From the keys in the key paths, the Enterprise Objects Framework (EOF) is able to look up in the entity the corresponding attributes of the same name and find the column name to which it is mapped in the database.  This allows EOF to build the SQL. 

I find WebObjects and Project Wonder solution very elegant, except for the ALL-CAPS notation used for the static constants that hold these keys with type information. 

I wish CoreData (or similar object-to-relational-mapping module) in Swift eventually leverage smart keys and key paths to make our code beautiful when building sort orderings, qualifiers (predicates or whatever they are called in CoreData) to build queries or apply them in-memory to arrays.  This is what I do every day.
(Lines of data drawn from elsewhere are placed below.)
Lemma on_selected_twice course q f l :
  (forall r, f (f r) = f r) ->
  on_selected course q f (on_selected course q f l) = on_selected course q f l.
Proof.
  intros Hid. unfold on_selected. rewrite map_map. apply map_ext. intros r.
  destruct ((part_course r =? course) && matches q r) eqn:E.
  - rewrite Hid.
    destruct ((part_course (f r) =? course) && matches q (f r)); reflexivity.
  - rewrite E. reflexivity.
Qed.

Lemma on_selected_keys course q f l :
  (forall r, part_pk (f r) = part_pk r) ->
  map part_pk (on_selected course q f l) = map part_pk l.
Proof.
  intros Hpk. unfold on_selected. rewrite map_map. apply map_ext. intros r.
  destruct ((part_course r =? course) && matches q r); [apply Hpk | reflexivity].
Qed.

Lemma bulk_again course q f d d' :
  participations d' = participations d ->
  NoDup (map part_pk (participations d)) ->
  (forall r, part_pk (f r) = part_pk r) -> (forall r, f (f r) = f r) ->
  bulk f (selected course q (bulk f (selected course q d) d'))
         (bulk f (selected course q d) d')
  = bulk f (selected course q d) d'.
Proof.
  intros Hp Hnd Hpk Hid.
  rewrite (bulk_selected_after _ _ _ _ _ Hp Hnd).
  rewrite bulk_selected.
  - simpl. rewrite on_selected_twice by exact Hid. reflexivity.
  - simpl. rewrite on_selected_keys by exact Hpk. exact Hnd.
Qed.

Lemma query_participations_twice course cd db :
  NoDup (map part_pk (participations db)) ->
  snd (query_participations course cd (snd (query_participations course cd db)))
  = snd (query_participations course cd db).
Proof.
  intros Hnd.
  destruct (query_lines course (numbered_lines cd) None db) as [o d] eqn:L.
  destruct (query_lines_replays course (numbered_lines cd) None _ _ _ L)
    as ([Hp _] & _ & Hr).
  rewrite <- Hp in Hnd.
  assert (Hsame : (forall q, o = Ok (inl (Some q)) -> apply cd = false) ->
            snd (query_participations course cd
                   (snd (query_participations course cd db)))
            = snd (query_participations course cd db)).
  { intros Hq. rewrite (query_participations_store _ _ _ _ _ L Hq).
    apply (query_participations_store _ _ _ o); [|exact Hq].
    apply Hr. apply tags_prefix_refl. }
  destruct (apply cd) eqn:Ha; [|apply Hsame; reflexivity].
  destruct o as [[[q|] | [lineno e]] | e |]; try (apply Hsame; discriminate).
  clear Hsame. rewrite (query_participations_compiled _ _ _ _ _ L Ha).
  assert (Hagain : forall f d',
            grows d d' ->
            (forall r, part_pk (f r) = part_pk r) -> (forall r, f (f r) = f r) ->
            query_lines course (numbered_lines cd) None
              (bulk f (selected course q d) d')
            = (Ok (inl (Some q)), bulk f (selected course q d) d')).
  { intros f d' Hg _ _. apply Hr. apply grows_tags_prefix in Hg. exact Hg. }
  destruct (op cd) eqn:Eop.
  - destruct (get_or_create_spec course (tag_field cd) d) as (ptag & c & d' & E & Hg & _).
    rewrite E. simpl snd.
    rewrite (query_participations_compiled _ _ _ q _
               (Hagain (add_tag ptag) d' Hg (add_tag_pk ptag) (add_tag_twice ptag)) Ha).
    rewrite Eop.
    destruct (get_or_create_found _ _ _ _ _ _ E) as [_ F].
    rewrite (get_or_create_again course (tag_field cd) _ ptag) by exact F.
    simpl snd. destruct Hg as [Hp' _].
    apply bulk_again; auto using add_tag_pk, add_tag_twice.
  - destruct (get_or_create_spec course (tag_field cd) d) as (ptag & c & d' & E & Hg & _).
    rewrite E. simpl snd.
    rewrite (query_participations_compiled _ _ _ q _
               (Hagain (without_tag ptag) d' Hg (without_tag_pk ptag)
                  (without_tag_twice ptag)) Ha).
    rewrite Eop.
    destruct (get_or_create_found _ _ _ _ _ _ E) as [_ F].
    rewrite (get_or_create_again course (tag_field cd) _ ptag) by exact F.
    simpl snd. destruct Hg as [Hp' _].
    apply bulk_again; auto using without_tag_pk, without_tag_twice.
  - simpl snd.
    rewrite (query_participations_compiled _ _ _ q _
               (Hagain (with_status dropped) d (grows_refl d)
                  (with_status_pk dropped) (with_status_twice dropped)) Ha).
    rewrite Eop. simpl snd. apply bulk_again; auto.
Qed.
For example, wouldn't it look much nicer if some day you could express the above like this in Swift:

let isPuppyQualifier = Pet.type.equals(.dog).and(Pet.age.lessThan(12))
let familyQualifier = Family.pets.hasAtLeastOne(satisfying: isPuppyQualifier)
let familiesWithPuppies = Family.fetch(editingContext, familyQualifier)

For those unfamiliar with EOF, the editingContext in the code above is an EOEditingContext which is analogous to NSManagedObjectContext. 

> How much effort did you put into your review? A glance, a quick reading, or an in-depth study?
I've read just about every single reply in all threads related to Smart KeyPaths, before and after the review period.